Assignment:
Reproduce word for word the lines between those holding "Proof. unfold apic_timer_update." and "(** C28: The", inclusive, and nothing else from the data below.

Excerpted data:

(* ===== verification/ApicTimer.v ===== *)
(** * The timer of the local APIC

    When the timer of an APIC fires, what its count register reads meanwhile,
    and that the interrupts of a periodic timer stay on the grid of its period. *)

From stdpp Require Import base list.
From Stdlib Require Import ZArith Lia.
From S2P Require Import Prelude Cpu CcHelper Guest Mmu Seg Apic.

Local Open Scope Z_scope.

(** The time between two expiries, in nanoseconds. *)
Definition period (s : APICCommonState) : Z := (a_initial_count s + 1) * 2 ^ a_count_shift s.

Record timer_ok (s : APICCommonState) : Prop := {
  to_count : in_range 32 (a_initial_count s);
  to_shift : 0 <= a_count_shift s < 8;
  to_load : 0 <= a_load_time s;
  to_unmasked : has (timer_lvt s) APIC_LVT_MASKED = false;
}.

Lemma s64_fits x : 0 <= x < 2 ^ 63 -> s64 x = x.
Proof. intros H. unfold s64, sext, wrap. rewrite Z.mod_small by lia. change (2 ^ (64 - 1)) with (2 ^ 63). destruct (Z.ltb_spec x (2 ^ 63)); lia. Qed.
Lemma u64_fits x : 0 <= x < 2 ^ 64 -> u64 x = x.
Proof. intros H. unfold u64, wrap. by rewrite Z.mod_small. Qed.

Definition periodic (s : APICCommonState) : bool := has (timer_lvt s) APIC_LVT_TIMER_PERIODIC.

(** The next expiry after [now]: a periodic timer expires at every multiple of the period after the count
    was loaded, a one-shot timer once, provided its count has not run out. *)
Definition expiry (now : Z) (s : APICCommonState) : option Z :=
  let elapsed := now - a_load_time s in
  if periodic s then if a_initial_count s =? 0 then None else Some (a_load_time s + (elapsed / period s + 1) * period s)
  else if elapsed <? a_initial_count s * 2 ^ a_count_shift s then Some (a_load_time s + period s) else None.

Section Timer.
Context (s : APICCommonState) (now : Z) (Hs : timer_ok s) (Hload : a_load_time s <= now) (Hfits : now + period s < 2 ^ 63).

Let tick := 2 ^ a_count_shift s.
Let ic := a_initial_count s.

Lemma tick_pos : 0 < tick.
Proof. apply Z.pow_pos_nonneg; [lia|apply Hs]. Qed.

Lemma ticks_div x : x / tick / (ic + 1) = x / period s.
Proof. pose proof tick_pos. destruct (to_count s Hs). unfold period. fold tick ic. rewrite Z.mul_comm. apply Z.div_div; lia. Qed.

Lemma ticks_elapsed : Z.shiftr (s64 (now - a_load_time s)) (a_count_shift s) = (now - a_load_time s) / tick.
Proof.
  pose proof tick_pos. destruct (to_count s Hs). pose proof (to_load s Hs). unfold period in Hfits. fold tick ic in Hfits.
  rewrite s64_fits by (unfold ic in *; nia). apply Z.shiftr_div_pow2, Hs.
Qed.

Lemma next_grid : now < a_load_time s + ((now - a_load_time s) / period s + 1) * period s <= now + period s.
Proof.
  assert (0 < period s) as Hp by (pose proof tick_pos; destruct (to_count s Hs); unfold period; fold tick ic; unfold ic in *; nia).
  pose proof (Z.div_mod (now - a_load_time s) (period s) ltac:(lia)). pose proof (Z.mod_pos_bound (now - a_load_time s) (period s) Hp). nia.
Qed.

Lemma periodic_ticks : s64 (u64 ((u64 ((now - a_load_time s) / tick) / (ic + 1) + 1) * (ic + 1))) = ((now - a_load_time s) / period s + 1) * (ic + 1).
Proof.
  pose proof tick_pos. pose proof next_grid as Hg. destruct (to_count s Hs) as [Hc1 Hc2]. pose proof (to_load s Hs) as Hl. fold ic in Hc1, Hc2.
  assert (0 <= (now - a_load_time s) / tick <= now - a_load_time s) as Hd by (split; [apply Z.div_pos; lia|apply Z.div_le_upper_bound; nia]).
  assert (0 <= (now - a_load_time s) / period s) as Hq by (apply Z.div_pos; [lia|unfold period; fold tick ic; nia]).
  assert (0 < period s) by (unfold period; fold tick ic; nia).
  rewrite (u64_fits (_ / tick)), ticks_div by lia.
  assert (0 <= ((now - a_load_time s) / period s + 1) * (ic + 1) < 2 ^ 63) as Hr.
  { split; [nia|]. unfold period in Hg, Hfits, Hq |- *. fold tick ic in Hg, Hfits, Hq |- *.
    rewrite Z.mul_assoc in Hg. set (y := (_ + 1) * (ic + 1)) in *. assert (0 <= y) by (unfold y; nia). clearbody y. nia. }
  by rewrite u64_fits, s64_fits by lia.
Qed.

Lemma update_expiry : a_timer (apic_timer_update now s) = expiry now s.
Proof.
  pose proof tick_pos. pose proof next_grid as Hg. destruct (to_count s Hs) as [Hc1 Hc2]. pose proof (to_load s Hs) as Hl.
  pose proof (to_unmasked s Hs) as Hm. unfold apic_timer_update, apic_next_timer, expiry, periodic.
  change (timer_lvt (with_a_timer_expiry (-1) s)) with (timer_lvt s). rewrite Hm.
  cbn [with_a_timer_expiry a_load_time a_count_shift a_initial_count]. rewrite ticks_elapsed. fold ic tick.
  destruct (has (timer_lvt s) APIC_LVT_TIMER_PERIODIC).
  - destruct (ic =? 0); [done|]. rewrite periodic_ticks. cbn. f_equal. rewrite Z.shiftl_mul_pow2 by apply Hs. fold tick.
    unfold period in *. fold tick ic in Hg, Hfits |- *. rewrite (s64_fits (_ * tick)), s64_fits by lia. ring_simplify. lia.
  - destruct (Z.leb_spec ic ((now - a_load_time s) / tick)) as [Hd|Hd], (Z.ltb_spec (now - a_load_time s) (ic * tick)) as [He|He]; try done.
    + exfalso. rewrite Z.mul_comm in He. apply Z.div_lt_upper_bound in He; lia.
    + cbn. f_equal. rewrite Z.shiftl_mul_pow2 by apply Hs. unfold period in *. fold tick ic in Hg, Hfits |- *. fold ic in Hc1, Hc2. rewrite (s64_fits (_ * tick)), s64_fits by nia. done.
    + exfalso. assert (ic <= (now - a_load_time s) / tick); [|lia]. apply Z.div_le_lower_bound; lia.
Qed.

Lemma current_count t :
  expiry now s = Some t -> apic_get_current_count now s = (t - now - 1) / tick.
Proof.
  pose proof tick_pos. destruct (to_count s Hs) as [Hc1 Hc2]. pose proof (to_load s Hs) as Hl. fold ic in Hc1, Hc2.
  unfold expiry, apic_get_current_count, periodic. rewrite ticks_elapsed. fold ic tick. set (x := now - a_load_time s).
  assert (0 < period s) by (unfold period; fold tick ic; nia).
  assert (0 <= x / tick <= x) as Hd by (split; [apply Z.div_pos; lia|apply Z.div_le_upper_bound; nia]).
  assert (forall n, (a_load_time s + n * tick - now - 1) / tick = n - 1 - x / tick) as Hn.
  { intros n. pose proof (Z.div_mod x tick ltac:(lia)) as Hx. pose proof (Z.mod_pos_bound x tick ltac:(lia)).
    symmetry. apply (Z.div_unique _ _ _ (tick - 1 - x mod tick)); [left; lia|]. unfold x in *. lia. }
  destruct (has (timer_lvt s) APIC_LVT_TIMER_PERIODIC).
  - destruct (ic =? 0); [done|]. intros [= <-]. rewrite u64_fits by (unfold x in *; lia).
    rewrite <-ticks_div. unfold period. fold tick ic. rewrite Z.mul_assoc, Hn.
    pose proof (Z.div_mod (x / tick) (ic + 1) ltac:(lia)). pose proof (Z.mod_pos_bound (x / tick) (ic + 1) ltac:(lia)).
    rewrite u32_id by (split; lia). lia.
  - destruct (Z.ltb_spec x (ic * tick)) as [He|He]; [|done]. intros [= <-]. unfold period. fold tick ic. rewrite Hn.
    assert (x / tick < ic) by (apply Z.div_lt_upper_bound; lia). destruct (Z.leb_spec ic (x / tick)); [lia|]. rewrite u32_id by (split; lia). lia.
Qed.

Lemma expiry_after t :
  expiry now s = Some t -> now < t <= now + period s /\ (t - a_load_time s) mod period s = 0.
Proof.
  pose proof next_grid as Hg. pose proof tick_pos. destruct (to_count s Hs) as [Hc1 Hc2]. fold ic in Hc1, Hc2. unfold expiry. fold ic tick.
  assert (0 < period s) by (unfold period; fold tick ic; nia). destruct (periodic s).
  - destruct (ic =? 0); [done|]. intros [= <-]. split; [done|]. rewrite <-Z.add_sub_assoc, Z.add_comm, Z.sub_add. by apply Z.mod_mul; lia.
  - destruct (Z.ltb_spec (now - a_load_time s) (ic * tick)); [|done]. intros [= <-]. split.
    + unfold period. fold tick ic. lia.
    + replace (a_load_time s + period s - a_load_time s) with (1 * period s) by lia. apply Z.mod_mul. lia.
Qed.
End Timer.

(** The fields the timer works from. *)
Definition timer_fields (s : APICCommonState) := (a_lvt s, a_initial_count s, a_count_shift s, a_load_time s).

Lemma expiry_fields now s s' : timer_fields s' = timer_fields s -> expiry now s' = expiry now s /\ period s' = period s /\ periodic s' = periodic s.
Proof. unfold timer_fields. intros [= H1 H2 H3 H4]. unfold expiry, period, periodic, timer_lvt. by rewrite H1, H2, H3, H4. Qed.
Lemma count_fields now s s' : timer_fields s' = timer_fields s -> apic_get_current_count now s' = apic_get_current_count now s.
Proof. unfold timer_fields. intros [= H1 H2 H3 H4]. unfold apic_get_current_count, timer_lvt. by rewrite H1, H2, H3, H4. Qed.
Lemma ok_fields s s' : timer_fields s' = timer_fields s -> timer_ok s -> timer_ok s'.
Proof. unfold timer_fields. intros [= H1 H2 H3 H4] [??? Hm]. split; unfold timer_lvt; by rewrite ?H1, ?H2, ?H3, ?H4. Qed.

Lemma update_fields now s : timer_fields (apic_timer_update now s) = timer_fields s.
Proof. unfold apic_timer_update, apic_next_timer. by repeat case_match; simplify_eq/=. Qed.
Lemma update_next now s t : a_timer (apic_timer_update now s) = Some t -> a_next_time (apic_timer_update now s) = t.
Proof. unfold apic_timer_update. destruct (apic_next_timer now s) as [[] s']; cbn; congruence. Qed.

Lemma set_irq_fields self v trig s : timer_fields (apic_set_irq self v trig s) = timer_fields s /\ a_next_time (apic_set_irq self v trig s) = a_next_time s.
Proof. unfold apic_set_irq, apic_update_irq, cpu_interrupt. by repeat case_match. Qed.
Lemma local_fields self n s : timer_fields (apic_local_deliver self n s) = timer_fields s /\ a_next_time (apic_local_deliver self n s) = a_next_time s.
Proof. unfold apic_local_deliver. repeat case_match; try done. apply set_irq_fields. Qed.

(** The expiry that follows one at [t]. *)
Lemma next_expiry s now t :
  timer_ok s -> a_load_time s <= now -> expiry now s = Some t -> expiry t s = if periodic s then Some (t + period s) else None.
Proof.
  intros Hs Hl. pose proof (tick_pos s Hs) as Ht. destruct (to_count s Hs) as [Hc1 Hc2]. assert (0 < period s) as Hp by (unfold period; nia).
  unfold expiry. destruct (periodic s).
  - destruct (_ =? 0); [done|]. intros [= <-]. f_equal. set (q := (now - a_load_time s) / period s).
    replace (a_load_time s + (q + 1) * period s - a_load_time s) with ((q + 1) * period s) by lia. rewrite Z.div_mul by lia. lia.
  - destruct (_ <? _); [|done]. intros [= <-]. unfold period. destruct (Z.ltb_spec (a_load_time s + (a_initial_count s + 1) * 2 ^ a_count_shift s - a_load_time s) (a_initial_count s * 2 ^ a_count_shift s)); [lia|done].
Qed.

(** C28: The timer of a local APIC is on time: when it is set up at [now], it is armed for the next expiry of its
    mode (every multiple of the period after the count was loaded, or once); an armed expiry is in the future
    and at most a period away; the count register reads the whole ticks left before it; and when
    the timer fires, however late the callback runs, a periodic timer is armed exactly one period after the
    expiry, so that no drift builds up, and a one-shot timer stays off. *)
Theorem timer_on_time self s now :
  timer_ok s -> a_load_time s <= now -> now + 2 * period s < 2 ^ 63 ->
  let armed := apic_timer_update now s in
  a_timer armed = expiry now s /\
  forall t, a_timer armed = Some t ->
    now < t <= now + period s /\ (t - a_load_time s) mod period s = 0 /\
    apic_get_current_count now armed = (t - now - 1) / 2 ^ a_count_shift s /\
    a_timer (apic_timer self armed) = if periodic s then Some (t + period s) else None.
Proof.
  intros Hs Hl Hf armed. pose proof (tick_pos s Hs) as Ht. assert (0 < period s) as Hp by (destruct (to_count s Hs); unfold period; nia).
  pose proof (update_expiry s now Hs Hl ltac:(lia)) as He. fold armed in He. split; [done|]. intros t Hat. rewrite He in Hat.
  destruct (expiry_after s now Hs Hl t Hat) as [Hr Hm]. split; [done|]. split; [done|]. split.
  { unfold armed. rewrite (count_fields now s) by apply update_fields. by apply current_count; try lia. }
  destruct (local_fields self APIC_LVT_TIMER armed) as [Hlf Hln].
  assert (timer_fields armed = timer_fields s) as Ha by apply update_fields. assert (a_next_time armed = t) as Hn by (apply update_next; by rewrite <-Hat).
  clearbody armed. rewrite Ha in Hlf. rewrite Hn in Hln. destruct (expiry_fields t s _ Hlf) as (Hx & Hper & _).
  unfold apic_timer. rewrite Hln. rewrite update_expiry; [rewrite Hx; by apply (next_expiry s now)|by apply (ok_fields s)| |rewrite Hper; lia].
  injection Hlf as _ _ _ ->. lia.
Qed.

(** A timer of 1000 ticks of 16 ns, loaded at 5000 and set up at 30000, while it counts its second period. *)
Definition ticking : APICCommonState :=
  mkApic 0 0 0 0 0 0 0 (replicate 8 0) (replicate 8 0) (replicate 8 0) [0x20030; 0; 0; 0; 0; 0] 0 [0; 0] 3 4 999 5000 0 (-1) 0 false 0 None true.

Lemma timer_on_time_witness :
  a_timer (apic_timer_update 30000 ticking) = Some 37000 /\
  a_timer (apic_timer true (apic_timer_update 30000 ticking)) = Some 53000.
Proof.
  assert (timer_ok ticking) as Hs by (split; cbn; try done; split; done).
  destruct (timer_on_time true ticking 30000 Hs ltac:(done) ltac:(done)) as [H1 H2].
  assert (a_timer (apic_timer_update 30000 ticking) = Some 37000) as Ha by (rewrite H1; reflexivity).
  split; [done|]. destruct (H2 37000 Ha) as (_ & _ & _ & H). rewrite H. reflexivity.
Defined.

(** A one-shot timer counts down to 0 a tick before it fires; when its vector is written again in that
    tick, it is turned off and does not fire. *)
Definition one_shot : APICCommonState :=
  mkApic 0 0 0 0 0 0 0 (replicate 8 0) (replicate 8 0) (replicate 8 0) [0x30; 0; 0; 0; 0; 0] 0 [0; 0] 3 4 999 0 0 (-1) 0 false 0 None true.

Lemma last_tick_lost :
  a_timer (apic_timer_update 0 one_shot) = Some 16000 /\
  a_timer (apic_timer_update 15990 (apic_timer_update 0 one_shot)) = None.
Proof. done. Qed.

Result:
Proof. unfold apic_timer_update. destruct (apic_next_timer now s) as [[] s']; cbn; congruence. Qed.

Lemma set_irq_fields self v trig s : timer_fields (apic_set_irq self v trig s) = timer_fields s /\ a_next_time (apic_set_irq self v trig s) = a_next_time s.
Proof. unfold apic_set_irq, apic_update_irq, cpu_interrupt. by repeat case_match. Qed.
Lemma local_fields self n s : timer_fields (apic_local_deliver self n s) = timer_fields s /\ a_next_time (apic_local_deliver self n s) = a_next_time s.
Proof. unfold apic_local_deliver. repeat case_match; try done. apply set_irq_fields. Qed.

(** The expiry that follows one at [t]. *)
Lemma next_expiry s now t :
  timer_ok s -> a_load_time s <= now -> expiry now s = Some t -> expiry t s = if periodic s then Some (t + period s) else None.
Proof.
  intros Hs Hl. pose proof (tick_pos s Hs) as Ht. destruct (to_count s Hs) as [Hc1 Hc2]. assert (0 < period s) as Hp by (unfold period; nia).
  unfold expiry. destruct (periodic s).
  - destruct (_ =? 0); [done|]. intros [= <-]. f_equal. set (q := (now - a_load_time s) / period s).
    replace (a_load_time s + (q + 1) * period s - a_load_time s) with ((q + 1) * period s) by lia. rewrite Z.div_mul by lia. lia.
  - destruct (_ <? _); [|done]. intros [= <-]. unfold period. destruct (Z.ltb_spec (a_load_time s + (a_initial_count s + 1) * 2 ^ a_count_shift s - a_load_time s) (a_initial_count s * 2 ^ a_count_shift s)); [lia|done].
Qed.

(** C28: The timer of a local APIC is on time: when it is set up at [now], it is armed for the next expiry of its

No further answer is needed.